Dietary control of peripheral adipose storage capacity through membrane lipid remodelling.

Genetic and dietary cues are known drivers of obesity, yet how they converge at the molecular level is incompletely understood. Here we show that PPARγ supports hypertrophic expansion of adipose tissue via transcriptional control of LPCAT3, an endoplasmic reticulum (ER)-resident O-acyltransferase that selectively enriches diet-derived omega-6 polyunsaturated fatty acids (n-6 PUFAs) in the membrane lipidome.

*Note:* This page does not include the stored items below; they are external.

Lemma step_session n c m c' :
  keygen_works -> pin_step false c m c' -> session_ok n c.1 -> session_ok (n + m) c'.1.
Proof.
  intros Hk Hstep (Hok & Hn & Hs). destruct Hstep as
    [s w h status s' w' Hm Hr|s w status s' w' Hb Hset Hr|? ? ? ? ?|? ? ? ? ? ?|s w w' Hd];
    try done; cbn [fst snd] in *; rewrite ?Z.add_0_r.
  - destruct (compared s) eqn:Ecmp; rewrite ?Z.add_0_r.
    + unfold compared in Ecmp. bool_to_prop. rewrite verify_hash_run, Hm in Hr by done.
      pose proof Hr as Hr'. apply auth_failure_counts in Hr' as (Hok' & _ & Hlt & _); try done.
      pose proof (pk_mismatches s Hok). pose proof (pk_mismatches s' Hok').
      destruct Hs as [Hs|Hs]; [congruence|]. split; [done|]. split; [lia|]. right. lia.
    + assert (s' = s) as ->; [|done].
      unfold compared in Ecmp. unfold zf_pin_verify_hash in Hr.
      destruct (pin_set s), (pin_auth_blocked s), (pin_retries s =? 0); try done;
        cbn [negb] in Hr; by ret_inv.
  - pose proof Hr as Hr'. apply note_mismatch_ok in Hr' as Hok'; try done.
    split; [done|]. split; [done|]. destruct Hs as [Hs|Hs]; [congruence|].
    unfold zf_pin_note_pin_auth_mismatch in Hr. run_step. ret_inv.
    destruct (count_mismatch_eq s Hok Hb) as [_ Ec].
    apply persist_or_block_cases in E as [-> | ->]; [|by left]. rewrite Ec.
    cbn -[Z.leb]. right. lia.
  - by split.
Qed.

(** Between two power cycles or local unblock ceremonies at most three wrong
    PINs are compared, whatever the card does. *)
Theorem pin_guesses_per_session s (w : W) n c' :
  keygen_works -> pin_ok s -> counted_run (pin_step false) (s, w) n c' -> n <= 3.
Proof.
  intros Hk Hok Hrun.
  assert (n + 0 <= 3); [|lia].
  eapply (counted_run_bound (pin_step false) (fun k c => session_ok k c.1) 3); try done.
  { intros. by eapply step_session. }
  { by intros ? ? (_ & ? & _). }
  split; [done|]. split; [lia|]. right. apply Hok.
Qed.
End BruteForce.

In mice fed a high-fat diet, lowering membrane n-6 PUFA levels through genetic or dietary interventions results in aberrant adipose triglyceride (TG) turnover, ectopic fat deposition and insulin resistance. Additionally, we detail a non-canonical adaptive response in 'lipodystrophic' Lpcat3 adipose tissues that engages a futile lipid cycle to increase metabolic rate and offset lipid overflow to ectopic sites. Live-cell imaging, lipidomics and molecular dynamics simulations reveal that adipocyte LPCAT3 activity enriches n-6 arachidonate in the phosphatidylethanolamine (PE)-dense ER-lipid droplet interface. Functionally, this localized PE remodelling optimizes TG storage by driving the formation of large droplets that exhibit greater resistance to adipose TG lipase activity. These findings highlight the PPARγ-LPCAT3 axis as a mechanistic link between dietary n-6 PUFA intake, adipose expandability and systemic energy balance.